Instruction for the entries that follow: retype exactly the lines from the line with "(** [binary.LittleEndian.UintN]: [b0" to the line with "if (0 <=? lo)", both included, and omit all others.

* _Data for processing_:
-------
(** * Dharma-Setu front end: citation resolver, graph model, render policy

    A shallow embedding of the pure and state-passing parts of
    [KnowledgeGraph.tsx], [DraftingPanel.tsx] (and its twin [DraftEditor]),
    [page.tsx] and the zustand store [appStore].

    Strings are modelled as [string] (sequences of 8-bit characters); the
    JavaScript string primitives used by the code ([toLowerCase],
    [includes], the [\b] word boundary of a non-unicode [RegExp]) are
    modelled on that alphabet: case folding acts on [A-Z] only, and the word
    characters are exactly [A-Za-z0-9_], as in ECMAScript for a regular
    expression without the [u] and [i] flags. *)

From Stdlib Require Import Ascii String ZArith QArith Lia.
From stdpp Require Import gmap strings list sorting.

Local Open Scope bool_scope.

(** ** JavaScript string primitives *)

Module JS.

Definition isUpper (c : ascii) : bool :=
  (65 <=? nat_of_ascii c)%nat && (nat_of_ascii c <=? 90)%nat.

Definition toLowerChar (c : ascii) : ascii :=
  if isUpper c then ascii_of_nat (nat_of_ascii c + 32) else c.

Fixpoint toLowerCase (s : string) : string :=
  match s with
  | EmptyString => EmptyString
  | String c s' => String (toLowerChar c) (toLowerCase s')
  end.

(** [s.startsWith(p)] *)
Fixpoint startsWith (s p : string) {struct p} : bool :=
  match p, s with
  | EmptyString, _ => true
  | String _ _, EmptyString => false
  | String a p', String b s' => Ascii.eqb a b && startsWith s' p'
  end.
-------
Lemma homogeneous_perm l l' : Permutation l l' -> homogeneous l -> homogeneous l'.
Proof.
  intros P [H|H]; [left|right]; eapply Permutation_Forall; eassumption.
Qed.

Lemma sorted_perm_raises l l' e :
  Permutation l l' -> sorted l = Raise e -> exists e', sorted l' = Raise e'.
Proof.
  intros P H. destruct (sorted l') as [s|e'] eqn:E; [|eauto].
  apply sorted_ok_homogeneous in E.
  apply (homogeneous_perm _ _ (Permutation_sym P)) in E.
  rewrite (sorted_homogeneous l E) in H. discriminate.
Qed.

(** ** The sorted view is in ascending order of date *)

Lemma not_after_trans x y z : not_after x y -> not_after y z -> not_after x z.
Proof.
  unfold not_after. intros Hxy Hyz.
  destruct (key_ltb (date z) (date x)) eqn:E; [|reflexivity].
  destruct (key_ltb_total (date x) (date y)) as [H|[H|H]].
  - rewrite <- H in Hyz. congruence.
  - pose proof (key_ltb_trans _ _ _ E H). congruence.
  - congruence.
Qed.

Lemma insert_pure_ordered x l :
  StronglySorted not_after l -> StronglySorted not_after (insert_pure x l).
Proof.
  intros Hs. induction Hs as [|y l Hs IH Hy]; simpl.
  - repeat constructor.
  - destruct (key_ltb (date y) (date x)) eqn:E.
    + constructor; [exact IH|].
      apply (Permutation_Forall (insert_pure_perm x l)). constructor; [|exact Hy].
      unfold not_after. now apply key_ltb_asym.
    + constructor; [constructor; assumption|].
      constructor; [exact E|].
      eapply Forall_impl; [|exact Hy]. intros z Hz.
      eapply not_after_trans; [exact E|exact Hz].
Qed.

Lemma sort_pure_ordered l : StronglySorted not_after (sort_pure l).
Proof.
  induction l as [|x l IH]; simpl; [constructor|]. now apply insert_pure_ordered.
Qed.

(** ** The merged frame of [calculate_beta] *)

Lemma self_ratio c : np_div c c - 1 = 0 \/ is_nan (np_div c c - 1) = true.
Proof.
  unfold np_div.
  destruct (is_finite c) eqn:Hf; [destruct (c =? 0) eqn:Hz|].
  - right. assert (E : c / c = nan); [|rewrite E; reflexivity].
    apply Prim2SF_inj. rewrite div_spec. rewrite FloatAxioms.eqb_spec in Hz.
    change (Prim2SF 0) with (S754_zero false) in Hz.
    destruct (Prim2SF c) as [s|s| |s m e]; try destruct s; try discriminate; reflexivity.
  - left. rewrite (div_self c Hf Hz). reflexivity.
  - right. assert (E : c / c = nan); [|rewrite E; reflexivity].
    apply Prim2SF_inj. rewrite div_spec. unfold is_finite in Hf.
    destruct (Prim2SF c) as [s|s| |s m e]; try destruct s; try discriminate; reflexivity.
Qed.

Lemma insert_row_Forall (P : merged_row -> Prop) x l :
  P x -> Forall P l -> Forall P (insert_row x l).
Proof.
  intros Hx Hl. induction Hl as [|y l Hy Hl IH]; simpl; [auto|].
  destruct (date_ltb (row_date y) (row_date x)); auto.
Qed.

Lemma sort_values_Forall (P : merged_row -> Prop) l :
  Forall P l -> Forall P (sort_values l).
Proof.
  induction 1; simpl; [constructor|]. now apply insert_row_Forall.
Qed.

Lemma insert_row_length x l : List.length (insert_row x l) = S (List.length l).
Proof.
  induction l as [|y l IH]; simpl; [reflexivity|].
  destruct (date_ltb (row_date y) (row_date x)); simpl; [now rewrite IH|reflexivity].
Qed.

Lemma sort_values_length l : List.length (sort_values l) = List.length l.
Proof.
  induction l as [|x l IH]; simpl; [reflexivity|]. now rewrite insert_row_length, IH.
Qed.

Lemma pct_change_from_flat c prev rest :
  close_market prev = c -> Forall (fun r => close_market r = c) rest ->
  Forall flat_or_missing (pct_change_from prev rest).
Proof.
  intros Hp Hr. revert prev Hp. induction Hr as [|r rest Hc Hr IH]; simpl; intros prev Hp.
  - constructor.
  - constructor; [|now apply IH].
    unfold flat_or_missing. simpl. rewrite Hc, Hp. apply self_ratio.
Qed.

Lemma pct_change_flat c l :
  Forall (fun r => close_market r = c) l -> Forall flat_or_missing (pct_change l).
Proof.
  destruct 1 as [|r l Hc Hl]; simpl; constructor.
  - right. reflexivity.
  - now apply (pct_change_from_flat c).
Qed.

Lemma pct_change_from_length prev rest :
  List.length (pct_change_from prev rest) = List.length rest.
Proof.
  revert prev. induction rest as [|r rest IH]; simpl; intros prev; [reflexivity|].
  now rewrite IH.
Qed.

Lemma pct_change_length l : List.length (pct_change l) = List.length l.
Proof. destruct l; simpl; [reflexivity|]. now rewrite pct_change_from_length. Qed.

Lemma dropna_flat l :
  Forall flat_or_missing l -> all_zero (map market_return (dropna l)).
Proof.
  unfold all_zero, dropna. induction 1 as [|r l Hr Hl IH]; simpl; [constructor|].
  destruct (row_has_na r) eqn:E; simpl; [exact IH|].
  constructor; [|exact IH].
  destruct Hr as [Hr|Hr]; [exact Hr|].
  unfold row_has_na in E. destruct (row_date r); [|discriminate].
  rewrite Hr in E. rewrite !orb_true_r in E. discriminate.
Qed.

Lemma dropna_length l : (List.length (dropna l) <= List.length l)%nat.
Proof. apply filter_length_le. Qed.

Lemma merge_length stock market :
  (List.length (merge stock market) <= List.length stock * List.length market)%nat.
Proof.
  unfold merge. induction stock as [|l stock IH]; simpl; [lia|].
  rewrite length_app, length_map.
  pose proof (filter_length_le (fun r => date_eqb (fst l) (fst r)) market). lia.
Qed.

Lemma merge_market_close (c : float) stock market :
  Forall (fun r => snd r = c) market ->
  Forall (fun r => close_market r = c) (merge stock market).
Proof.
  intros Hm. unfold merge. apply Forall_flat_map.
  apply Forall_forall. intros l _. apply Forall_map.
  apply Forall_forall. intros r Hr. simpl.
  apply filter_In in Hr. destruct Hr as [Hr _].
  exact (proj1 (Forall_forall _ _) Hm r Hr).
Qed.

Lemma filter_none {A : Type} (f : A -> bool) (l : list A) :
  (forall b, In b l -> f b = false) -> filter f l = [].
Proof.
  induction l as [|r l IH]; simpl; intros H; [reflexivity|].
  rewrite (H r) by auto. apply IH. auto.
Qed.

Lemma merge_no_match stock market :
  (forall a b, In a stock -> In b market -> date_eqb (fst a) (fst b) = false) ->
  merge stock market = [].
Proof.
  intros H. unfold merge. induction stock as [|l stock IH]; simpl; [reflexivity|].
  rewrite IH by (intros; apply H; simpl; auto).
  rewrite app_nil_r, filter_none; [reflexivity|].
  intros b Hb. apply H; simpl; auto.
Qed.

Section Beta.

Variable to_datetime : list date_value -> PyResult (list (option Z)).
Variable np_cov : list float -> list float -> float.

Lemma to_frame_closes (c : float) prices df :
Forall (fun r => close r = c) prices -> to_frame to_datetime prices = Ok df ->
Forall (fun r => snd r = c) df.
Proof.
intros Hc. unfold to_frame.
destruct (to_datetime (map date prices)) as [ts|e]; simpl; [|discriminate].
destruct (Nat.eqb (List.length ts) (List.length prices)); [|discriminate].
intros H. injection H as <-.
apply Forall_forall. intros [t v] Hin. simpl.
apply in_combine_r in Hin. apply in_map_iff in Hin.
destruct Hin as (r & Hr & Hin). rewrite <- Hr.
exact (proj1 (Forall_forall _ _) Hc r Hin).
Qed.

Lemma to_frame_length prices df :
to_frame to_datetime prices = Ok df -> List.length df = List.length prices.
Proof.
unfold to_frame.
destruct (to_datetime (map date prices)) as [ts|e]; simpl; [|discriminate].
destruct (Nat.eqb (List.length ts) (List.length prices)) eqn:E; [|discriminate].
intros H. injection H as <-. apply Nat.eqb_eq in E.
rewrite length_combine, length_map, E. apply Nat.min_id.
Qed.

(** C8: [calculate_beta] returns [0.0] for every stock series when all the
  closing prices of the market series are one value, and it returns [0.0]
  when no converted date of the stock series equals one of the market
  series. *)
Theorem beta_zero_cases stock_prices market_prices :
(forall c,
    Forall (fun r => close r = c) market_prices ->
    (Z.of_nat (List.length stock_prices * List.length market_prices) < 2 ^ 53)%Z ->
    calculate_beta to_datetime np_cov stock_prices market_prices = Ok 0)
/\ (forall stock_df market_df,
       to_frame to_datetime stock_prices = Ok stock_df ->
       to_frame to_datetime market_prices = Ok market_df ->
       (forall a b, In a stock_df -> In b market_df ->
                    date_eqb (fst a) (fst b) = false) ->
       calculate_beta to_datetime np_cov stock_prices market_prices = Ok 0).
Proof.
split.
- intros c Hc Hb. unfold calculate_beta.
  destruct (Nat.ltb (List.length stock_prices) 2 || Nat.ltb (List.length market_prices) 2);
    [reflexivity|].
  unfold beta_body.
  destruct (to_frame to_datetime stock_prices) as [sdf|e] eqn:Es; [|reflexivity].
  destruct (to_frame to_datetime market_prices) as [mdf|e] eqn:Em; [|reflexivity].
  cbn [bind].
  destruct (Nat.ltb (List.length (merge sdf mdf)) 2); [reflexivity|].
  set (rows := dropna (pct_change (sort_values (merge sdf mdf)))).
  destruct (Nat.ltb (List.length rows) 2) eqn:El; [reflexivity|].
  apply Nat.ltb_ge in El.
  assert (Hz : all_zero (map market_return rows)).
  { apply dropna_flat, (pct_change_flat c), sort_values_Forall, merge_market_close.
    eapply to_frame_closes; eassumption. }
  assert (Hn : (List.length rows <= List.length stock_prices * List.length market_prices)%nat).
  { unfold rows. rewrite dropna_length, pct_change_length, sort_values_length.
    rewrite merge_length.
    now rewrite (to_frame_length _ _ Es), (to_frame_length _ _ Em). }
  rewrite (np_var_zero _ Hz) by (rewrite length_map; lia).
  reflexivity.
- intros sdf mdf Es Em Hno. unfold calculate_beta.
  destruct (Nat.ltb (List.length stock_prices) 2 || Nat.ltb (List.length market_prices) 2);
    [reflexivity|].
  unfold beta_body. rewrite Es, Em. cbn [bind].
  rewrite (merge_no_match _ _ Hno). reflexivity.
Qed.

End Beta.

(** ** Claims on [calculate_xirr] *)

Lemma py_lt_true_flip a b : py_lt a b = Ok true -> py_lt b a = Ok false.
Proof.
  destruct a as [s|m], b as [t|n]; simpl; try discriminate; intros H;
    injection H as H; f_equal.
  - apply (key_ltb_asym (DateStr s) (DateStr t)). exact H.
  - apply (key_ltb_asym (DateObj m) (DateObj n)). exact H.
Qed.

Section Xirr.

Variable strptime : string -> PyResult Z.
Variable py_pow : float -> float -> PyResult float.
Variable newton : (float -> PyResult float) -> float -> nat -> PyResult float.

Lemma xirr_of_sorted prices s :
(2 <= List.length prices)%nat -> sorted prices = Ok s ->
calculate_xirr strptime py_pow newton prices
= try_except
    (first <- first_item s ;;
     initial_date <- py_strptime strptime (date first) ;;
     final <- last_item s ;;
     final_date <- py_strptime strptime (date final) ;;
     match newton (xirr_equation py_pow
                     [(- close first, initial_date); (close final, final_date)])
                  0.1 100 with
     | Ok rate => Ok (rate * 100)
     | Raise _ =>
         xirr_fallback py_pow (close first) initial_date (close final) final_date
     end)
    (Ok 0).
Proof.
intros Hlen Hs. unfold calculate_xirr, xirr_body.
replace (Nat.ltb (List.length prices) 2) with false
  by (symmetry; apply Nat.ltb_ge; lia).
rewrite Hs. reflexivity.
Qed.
-------
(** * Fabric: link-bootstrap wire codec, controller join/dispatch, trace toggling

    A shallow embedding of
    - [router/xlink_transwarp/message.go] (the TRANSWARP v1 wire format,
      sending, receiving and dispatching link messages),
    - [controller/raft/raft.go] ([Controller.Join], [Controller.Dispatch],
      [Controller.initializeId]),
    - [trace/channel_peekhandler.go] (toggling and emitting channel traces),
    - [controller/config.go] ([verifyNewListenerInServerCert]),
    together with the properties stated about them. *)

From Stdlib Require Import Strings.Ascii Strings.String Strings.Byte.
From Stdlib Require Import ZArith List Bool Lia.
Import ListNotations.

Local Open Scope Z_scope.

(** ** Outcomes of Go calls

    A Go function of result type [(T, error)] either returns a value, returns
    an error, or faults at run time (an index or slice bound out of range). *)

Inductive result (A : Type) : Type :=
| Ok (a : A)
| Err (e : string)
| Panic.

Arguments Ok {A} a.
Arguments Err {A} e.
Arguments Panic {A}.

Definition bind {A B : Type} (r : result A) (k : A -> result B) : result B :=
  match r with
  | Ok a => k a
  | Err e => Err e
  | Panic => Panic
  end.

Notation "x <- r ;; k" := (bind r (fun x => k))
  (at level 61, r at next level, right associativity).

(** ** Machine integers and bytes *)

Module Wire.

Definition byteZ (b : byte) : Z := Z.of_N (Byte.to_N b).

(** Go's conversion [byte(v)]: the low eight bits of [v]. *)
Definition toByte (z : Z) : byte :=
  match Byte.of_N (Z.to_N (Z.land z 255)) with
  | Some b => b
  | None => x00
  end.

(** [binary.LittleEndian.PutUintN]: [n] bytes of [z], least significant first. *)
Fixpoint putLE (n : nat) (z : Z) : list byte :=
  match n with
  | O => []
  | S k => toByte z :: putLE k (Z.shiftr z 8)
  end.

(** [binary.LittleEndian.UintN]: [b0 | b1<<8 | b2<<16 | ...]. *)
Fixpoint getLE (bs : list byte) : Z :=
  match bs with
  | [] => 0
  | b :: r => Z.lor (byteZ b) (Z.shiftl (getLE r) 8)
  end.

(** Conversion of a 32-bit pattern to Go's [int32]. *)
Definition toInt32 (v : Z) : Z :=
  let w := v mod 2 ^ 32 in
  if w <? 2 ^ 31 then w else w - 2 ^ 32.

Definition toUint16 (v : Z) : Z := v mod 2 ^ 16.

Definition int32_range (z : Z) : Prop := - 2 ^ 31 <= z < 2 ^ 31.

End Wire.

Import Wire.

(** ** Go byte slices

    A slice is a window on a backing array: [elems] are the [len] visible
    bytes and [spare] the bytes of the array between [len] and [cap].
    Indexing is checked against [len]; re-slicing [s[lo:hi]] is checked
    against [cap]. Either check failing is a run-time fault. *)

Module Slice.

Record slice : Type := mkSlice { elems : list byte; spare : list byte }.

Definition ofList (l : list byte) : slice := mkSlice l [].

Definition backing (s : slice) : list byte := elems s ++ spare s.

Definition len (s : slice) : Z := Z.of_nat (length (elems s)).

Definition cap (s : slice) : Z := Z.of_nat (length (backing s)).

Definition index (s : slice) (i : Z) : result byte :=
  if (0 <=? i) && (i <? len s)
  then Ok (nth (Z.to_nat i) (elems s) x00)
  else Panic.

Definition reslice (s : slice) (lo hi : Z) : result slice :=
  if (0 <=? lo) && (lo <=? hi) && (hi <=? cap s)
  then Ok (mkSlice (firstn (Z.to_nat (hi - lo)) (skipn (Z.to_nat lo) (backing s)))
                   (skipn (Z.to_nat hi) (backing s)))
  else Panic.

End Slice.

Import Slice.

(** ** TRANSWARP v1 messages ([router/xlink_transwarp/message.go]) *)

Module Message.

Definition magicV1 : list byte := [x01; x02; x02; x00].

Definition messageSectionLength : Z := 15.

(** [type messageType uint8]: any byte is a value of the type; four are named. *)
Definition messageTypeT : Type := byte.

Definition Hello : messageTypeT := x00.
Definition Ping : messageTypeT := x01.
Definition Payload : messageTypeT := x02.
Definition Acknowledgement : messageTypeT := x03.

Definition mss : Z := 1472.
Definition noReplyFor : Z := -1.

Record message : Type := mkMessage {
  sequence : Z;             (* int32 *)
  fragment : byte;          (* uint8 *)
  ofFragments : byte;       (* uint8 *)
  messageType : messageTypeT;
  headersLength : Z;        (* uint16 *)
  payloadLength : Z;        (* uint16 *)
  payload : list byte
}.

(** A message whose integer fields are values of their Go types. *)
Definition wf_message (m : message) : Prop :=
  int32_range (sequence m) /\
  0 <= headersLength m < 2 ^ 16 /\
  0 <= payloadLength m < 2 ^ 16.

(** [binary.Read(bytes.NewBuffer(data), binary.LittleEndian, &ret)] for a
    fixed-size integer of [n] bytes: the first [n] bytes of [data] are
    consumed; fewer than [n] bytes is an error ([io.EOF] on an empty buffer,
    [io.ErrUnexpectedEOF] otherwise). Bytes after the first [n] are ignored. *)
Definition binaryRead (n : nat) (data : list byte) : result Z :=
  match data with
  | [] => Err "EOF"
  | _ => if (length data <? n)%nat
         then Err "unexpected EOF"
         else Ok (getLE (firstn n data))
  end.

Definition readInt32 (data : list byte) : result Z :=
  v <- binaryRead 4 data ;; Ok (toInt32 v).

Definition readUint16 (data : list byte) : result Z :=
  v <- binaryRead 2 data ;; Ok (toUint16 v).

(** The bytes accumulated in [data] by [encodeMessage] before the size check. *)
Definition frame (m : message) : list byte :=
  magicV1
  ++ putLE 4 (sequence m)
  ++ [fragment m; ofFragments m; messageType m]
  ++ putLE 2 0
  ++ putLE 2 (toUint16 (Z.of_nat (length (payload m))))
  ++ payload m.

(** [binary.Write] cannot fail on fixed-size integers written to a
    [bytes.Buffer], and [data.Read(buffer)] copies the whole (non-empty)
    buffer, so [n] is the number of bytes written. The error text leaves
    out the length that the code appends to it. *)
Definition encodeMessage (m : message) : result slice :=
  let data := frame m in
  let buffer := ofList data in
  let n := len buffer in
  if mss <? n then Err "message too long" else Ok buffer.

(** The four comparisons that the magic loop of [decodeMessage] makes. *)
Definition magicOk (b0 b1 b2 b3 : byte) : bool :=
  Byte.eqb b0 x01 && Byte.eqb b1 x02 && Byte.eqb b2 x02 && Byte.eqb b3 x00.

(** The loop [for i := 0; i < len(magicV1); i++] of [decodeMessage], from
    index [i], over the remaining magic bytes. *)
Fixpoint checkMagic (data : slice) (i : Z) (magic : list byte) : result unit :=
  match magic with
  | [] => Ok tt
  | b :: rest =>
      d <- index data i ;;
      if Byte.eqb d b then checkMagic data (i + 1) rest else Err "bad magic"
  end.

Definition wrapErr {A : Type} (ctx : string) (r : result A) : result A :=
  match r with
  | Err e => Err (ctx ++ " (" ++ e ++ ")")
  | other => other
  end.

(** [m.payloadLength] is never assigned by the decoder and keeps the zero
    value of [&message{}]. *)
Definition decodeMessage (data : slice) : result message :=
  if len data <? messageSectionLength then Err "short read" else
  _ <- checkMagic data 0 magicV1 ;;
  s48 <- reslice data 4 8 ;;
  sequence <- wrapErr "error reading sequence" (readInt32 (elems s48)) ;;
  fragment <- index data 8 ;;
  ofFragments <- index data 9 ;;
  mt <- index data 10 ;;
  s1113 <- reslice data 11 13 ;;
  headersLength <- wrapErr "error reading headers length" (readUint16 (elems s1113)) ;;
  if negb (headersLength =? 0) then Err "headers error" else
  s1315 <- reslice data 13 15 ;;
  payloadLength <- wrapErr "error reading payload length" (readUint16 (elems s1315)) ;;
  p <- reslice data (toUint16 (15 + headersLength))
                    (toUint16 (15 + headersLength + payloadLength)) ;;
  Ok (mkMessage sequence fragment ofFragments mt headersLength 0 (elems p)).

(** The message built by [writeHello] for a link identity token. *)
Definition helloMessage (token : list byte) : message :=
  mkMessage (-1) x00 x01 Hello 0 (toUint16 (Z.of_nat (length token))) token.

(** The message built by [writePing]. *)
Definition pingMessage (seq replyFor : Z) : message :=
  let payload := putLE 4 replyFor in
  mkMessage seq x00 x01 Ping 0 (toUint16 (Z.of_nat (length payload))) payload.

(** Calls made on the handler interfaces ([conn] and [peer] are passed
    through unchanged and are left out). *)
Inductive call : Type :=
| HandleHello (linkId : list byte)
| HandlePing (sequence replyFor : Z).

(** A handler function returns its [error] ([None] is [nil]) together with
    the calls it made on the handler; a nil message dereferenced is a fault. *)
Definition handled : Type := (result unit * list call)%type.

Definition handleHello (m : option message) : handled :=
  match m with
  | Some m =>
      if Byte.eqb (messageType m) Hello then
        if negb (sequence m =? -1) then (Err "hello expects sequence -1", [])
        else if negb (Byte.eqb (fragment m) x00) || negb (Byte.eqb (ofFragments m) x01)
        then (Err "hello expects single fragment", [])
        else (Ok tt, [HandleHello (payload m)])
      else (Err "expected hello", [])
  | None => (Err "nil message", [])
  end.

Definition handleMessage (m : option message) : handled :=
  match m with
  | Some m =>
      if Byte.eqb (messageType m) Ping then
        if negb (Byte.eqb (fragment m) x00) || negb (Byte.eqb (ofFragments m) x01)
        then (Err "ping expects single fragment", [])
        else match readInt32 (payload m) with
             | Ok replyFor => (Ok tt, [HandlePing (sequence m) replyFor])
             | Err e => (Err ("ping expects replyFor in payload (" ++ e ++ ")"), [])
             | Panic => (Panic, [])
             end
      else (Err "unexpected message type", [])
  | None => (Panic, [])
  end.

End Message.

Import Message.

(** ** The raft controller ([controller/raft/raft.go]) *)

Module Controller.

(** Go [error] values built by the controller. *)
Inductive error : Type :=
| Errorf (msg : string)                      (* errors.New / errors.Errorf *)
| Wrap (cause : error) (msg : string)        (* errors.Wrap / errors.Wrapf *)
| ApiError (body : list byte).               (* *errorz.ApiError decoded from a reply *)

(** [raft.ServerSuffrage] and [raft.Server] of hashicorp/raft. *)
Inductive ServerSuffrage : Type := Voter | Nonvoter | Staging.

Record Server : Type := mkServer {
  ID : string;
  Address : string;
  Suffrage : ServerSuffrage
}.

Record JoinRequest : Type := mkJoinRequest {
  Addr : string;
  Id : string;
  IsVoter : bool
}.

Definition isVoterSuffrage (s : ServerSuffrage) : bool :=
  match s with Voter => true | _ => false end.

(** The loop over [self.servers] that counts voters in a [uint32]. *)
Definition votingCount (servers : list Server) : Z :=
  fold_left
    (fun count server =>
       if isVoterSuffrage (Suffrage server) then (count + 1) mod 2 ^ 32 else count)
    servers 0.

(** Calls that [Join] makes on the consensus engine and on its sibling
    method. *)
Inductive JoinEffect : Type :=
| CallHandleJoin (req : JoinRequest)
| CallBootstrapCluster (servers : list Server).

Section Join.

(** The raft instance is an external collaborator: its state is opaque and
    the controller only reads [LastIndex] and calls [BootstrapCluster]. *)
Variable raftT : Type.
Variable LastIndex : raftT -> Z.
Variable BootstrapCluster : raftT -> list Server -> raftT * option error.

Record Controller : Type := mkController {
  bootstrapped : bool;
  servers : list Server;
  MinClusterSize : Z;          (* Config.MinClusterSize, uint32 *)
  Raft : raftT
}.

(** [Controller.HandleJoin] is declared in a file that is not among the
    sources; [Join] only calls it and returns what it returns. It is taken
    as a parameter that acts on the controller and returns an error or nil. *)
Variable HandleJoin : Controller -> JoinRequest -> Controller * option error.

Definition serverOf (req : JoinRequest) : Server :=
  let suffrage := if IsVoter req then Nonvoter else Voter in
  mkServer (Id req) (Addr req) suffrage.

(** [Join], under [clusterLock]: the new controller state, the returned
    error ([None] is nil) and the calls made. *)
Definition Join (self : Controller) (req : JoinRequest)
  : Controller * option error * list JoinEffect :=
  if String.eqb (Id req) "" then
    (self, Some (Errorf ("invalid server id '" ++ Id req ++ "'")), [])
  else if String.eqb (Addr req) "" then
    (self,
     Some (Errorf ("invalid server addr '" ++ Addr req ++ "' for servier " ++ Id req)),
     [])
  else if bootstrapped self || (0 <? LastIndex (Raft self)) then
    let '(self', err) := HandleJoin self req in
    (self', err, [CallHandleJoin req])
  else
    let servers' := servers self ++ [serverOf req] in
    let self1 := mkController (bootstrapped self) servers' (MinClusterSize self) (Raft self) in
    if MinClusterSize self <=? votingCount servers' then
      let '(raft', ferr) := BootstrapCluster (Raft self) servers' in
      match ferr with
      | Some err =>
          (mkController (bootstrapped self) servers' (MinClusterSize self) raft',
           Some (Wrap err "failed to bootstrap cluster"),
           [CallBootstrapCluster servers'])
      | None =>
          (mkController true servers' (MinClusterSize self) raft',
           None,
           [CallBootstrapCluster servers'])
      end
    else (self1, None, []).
-------
* _Result_:
(** [binary.LittleEndian.UintN]: [b0 | b1<<8 | b2<<16 | ...]. *)
Fixpoint getLE (bs : list byte) : Z :=
  match bs with
  | [] => 0
  | b :: r => Z.lor (byteZ b) (Z.shiftl (getLE r) 8)
  end.

(** Conversion of a 32-bit pattern to Go's [int32]. *)
Definition toInt32 (v : Z) : Z :=
  let w := v mod 2 ^ 32 in
  if w <? 2 ^ 31 then w else w - 2 ^ 32.

Definition toUint16 (v : Z) : Z := v mod 2 ^ 16.

Definition int32_range (z : Z) : Prop := - 2 ^ 31 <= z < 2 ^ 31.

End Wire.

Import Wire.

(** ** Go byte slices

    A slice is a window on a backing array: [elems] are the [len] visible
    bytes and [spare] the bytes of the array between [len] and [cap].
    Indexing is checked against [len]; re-slicing [s[lo:hi]] is checked
    against [cap]. Either check failing is a run-time fault. *)

Module Slice.

Record slice : Type := mkSlice { elems : list byte; spare : list byte }.

Definition ofList (l : list byte) : slice := mkSlice l [].

Definition backing (s : slice) : list byte := elems s ++ spare s.

Definition len (s : slice) : Z := Z.of_nat (length (elems s)).

Definition cap (s : slice) : Z := Z.of_nat (length (backing s)).

Definition index (s : slice) (i : Z) : result byte :=
  if (0 <=? i) && (i <? len s)
  then Ok (nth (Z.to_nat i) (elems s) x00)
  else Panic.

Definition reslice (s : slice) (lo hi : Z) : result slice :=
  if (0 <=? lo) && (lo <=? hi) && (hi <=? cap s)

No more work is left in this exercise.